Sin 1: The SOQL WHERE clause cannot be trusted.
Here is a trick question. Will the following SOQL statement return any records that were modified today?
SELECT id, name FROM Account WHERE
systemModStamp < LAST_YEAR
The answer is......usually not. However it will return a record modified today when:
- The record fit the WHERE criteria when the record set to
return was determined.
- The record is modified before it was fetched from Salesforce.

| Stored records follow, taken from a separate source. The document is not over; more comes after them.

Lemma serve_slab_clean u pool (ctrl : C) hs (data : D) sb buf L0 L :
  sb_state sb buf hs → two Connected ctrl hs Connected data [] (mem_res (mem pool)) L0 L →
  wp ledger_env (serve_slab pf fuel u pool ctrl data sb) (clean L0) L.
Proof.
  intros Hsb H2. pose proof (two_mem _ _ _ _ _ _ _ _ _ H2) as Hmem. unfold serve_slab.
  eapply wp_bind_2; [by apply init_data|]. intros [[rc s] data1] L1 (hd & Hs & H21).
  assert (Hout : ∀ r data' L', two Connected ctrl hs Connected data' hd (mem_res (mem pool)) L0 L' →
    wp ledger_env (d <- scoped_end data' s ;; x <~ out3 ctrl d sb r ;; vector_end (mem pool) ;; Ret (Some x)) (clean L0) L').
  { intros r data' L' H2'. eapply wp_bind_2; [by eapply end_data|]. intros d L2 H22.
    eapply wp_bind_2; [exact (out3_leaves _ _ _ _ _ _ _ _ _ _ Hsb H22)|]. intros x L3 [-> HL3].
    eapply wp_bind_2; [eapply vector_end_wp; by rewrite HL3|]. intros [] L4 HL4 _. exact HL4. }
  case_bool_decide; [by apply Hout|].
  eapply wp_bind_2; [by apply exchange_two|]. intros [[[rc' a] b] data2] L2 H22.
  case_bool_decide; [by apply Hout|].
  eapply wp_bind_2; [by eapply keeps_serve|]. intros [r|] L3 H23; [by apply Hout|apply clean_none].
Qed.
(** Each transport's first steps. *)
Lemma listen_ctrl (ctrl : C) (data : D) port L0 L :
  two Idle ctrl [] Idle data [] [] L0 L → wp ledger_env (t_listen ctrl port) (fun '(rc, ctrl') L' =>
    ∃ ph, two ph ctrl' [] Idle data [] [] L0 L' ∧ (rc = 0 → ph = Listening)) L.
Proof.
  intros H2. eapply wp_mono; [|apply (two_ctrl _ _ _ _ _ _ _ _ _ _ _ H2 (fun L1 => law_listen ctrl port L1 L))].
  intros [rc ctrl'] L' (L1 & [[-> Ho]|[-> Ho]] & Hk); eexists; (split; [by apply Hk|done]).
Qed.
Lemma listen_data (ctrl : C) (data : D) port L0 L :
  two Listening ctrl [] Idle data [] [] L0 L → wp ledger_env (t_listen data port) (fun '(rc, data') L' =>
    ∃ ph, two Listening ctrl [] ph data' [] [] L0 L' ∧ (rc = 0 → ph = Listening)) L.
Proof.
  intros H2. eapply wp_mono; [|apply (two_data _ _ _ _ _ _ _ _ _ _ _ H2 (fun L1 => law_listen data port L1 L))].
  intros [rc data'] L' (L1 & [[-> Ho]|[-> Ho]] & Hk); eexists; (split; [by apply Hk|done]).
Qed.
Lemma accept_ctrl (ctrl : C) (data : D) L0 L :
  two Listening ctrl [] Listening data [] [] L0 L → wp ledger_env (t_accept ctrl) (fun '(rc, ctrl') L' =>
    ∃ ph, two ph ctrl' [] Listening data [] [] L0 L' ∧ (rc = 0 → ph = Connected)) L.
Proof.
  intros H2. eapply wp_mono; [|apply (two_ctrl _ _ _ _ _ _ _ _ _ _ _ H2 (fun L1 => law_accept ctrl [] L1 L))].
  intros [rc ctrl'] L' (L1 & [[-> Ho]|[-> Ho]] & Hk); eexists; (split; [by apply Hk|done]).
Qed.
Lemma accept_data (ctrl : C) (data : D) L0 L :
  two Connected ctrl [] Listening data [] [] L0 L → wp ledger_env (t_accept data) (fun '(rc, data') L' =>
    ∃ ph, two Connected ctrl [] ph data' [] [] L0 L' ∧ (rc = 0 → ph = Connected)) L.
Proof.
  intros H2. eapply wp_mono; [|apply (two_data _ _ _ _ _ _ _ _ _ _ _ H2 (fun L1 => law_accept data [] L1 L))].
  intros [rc data'] L' (L1 & [[-> Ho]|[-> Ho]] & Hk); eexists; (split; [by apply Hk|done]).
Qed.
(** A transport newly made next to a connected one. *)
Lemma two_new ph (ctrl : C) hc (data : D) L0 L :
  t_owns Idle data [] [] → holds_by t_owns ph ctrl hc L0 L → two ph ctrl hc Idle data [] [] L0 L.
Proof. intros Hd (lc & Hc & Ho). split; [constructor|]. by exists lc, []. Qed.
Lemma out1_clean ph (ctrl : C) r L0 L : holds_by t_owns ph ctrl [] L0 L → wp ledger_env (out1 ctrl r) (clean L0) L.
Proof. intros Hc. eapply wp_mono; [|exact (out1_leaves _ _ _ _ _ Hc)]. intros x L'. apply leaves_clean. Qed.
Lemma out2_clean pc (ctrl : C) pd (data : D) r L0 L :
  two pc ctrl [] pd data [] [] L0 L → wp ledger_env (out2 ctrl data r) (clean L0) L.
Proof. intros Hc. eapply wp_mono; [|exact (out2_leaves _ _ _ _ _ _ _ _ Hc)]. intros x L'. apply leaves_clean. Qed.
Lemma out3_clean (ctrl : C) hs pd (data : D) sb buf r L0 L :
  sb_state sb buf hs → two Connected ctrl hs pd data [] [] L0 L →
  wp ledger_env (out3 ctrl data sb r) (clean L0) L.
Proof. intros Hs Hc. eapply wp_mono; [|exact (out3_leaves _ _ _ _ _ _ _ _ _ _ Hs Hc)]. intros x L'. apply leaves_clean. Qed.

- In the web browser open the Salesforce GUI on the record that
will be the most recent one to match the LAST_YEAR criteria.
- Start a Python script that fetches records using:
SELECT
id,name,systemModStamp
FROM Account
WHERE systemModStamp < LAST_YEAR
ORDER BY systemModStamp ASC
FROM Account
WHERE systemModStamp < LAST_YEAR
ORDER BY systemModStamp ASC
- Modify the record in the Salesforce GUI after the Python
script starts fetching records.
- One of the last records you read from Salesforce will have a
modification date of today
Sin 2: The SOQL LIMIT parameter is not always optional.
Though the SOQL documentation says that the LIMIT parameter is optional there are a handful of Salesforce tables where it is nearly impossible to run a large query without the dreaded Query Timeout error. If you are not a believer then try running these queries on a mature Salesforce instance.- SELECT id, accountId, description FROM Task ORDER BY
SystemModStamp ASC
- SELECT application,browser,loginTime FROM LoginHistory ORDER
BY loginTime ASC
Table Name (or name pattern) | Good LIMIT Value |
.*History | 5000 |
.*History__c | 5000 |
.*Feed | 5000 |
.*Share | 5000 |
FeedComment | 5000 |
Task | 5000 |
EmailMessage | 5000 |
CaseComment | 50 |
FieldPermissions | 2000 |
LoginHistory | 2000 |
Sin 3: Timestamps returned by SOQL believe in time travel.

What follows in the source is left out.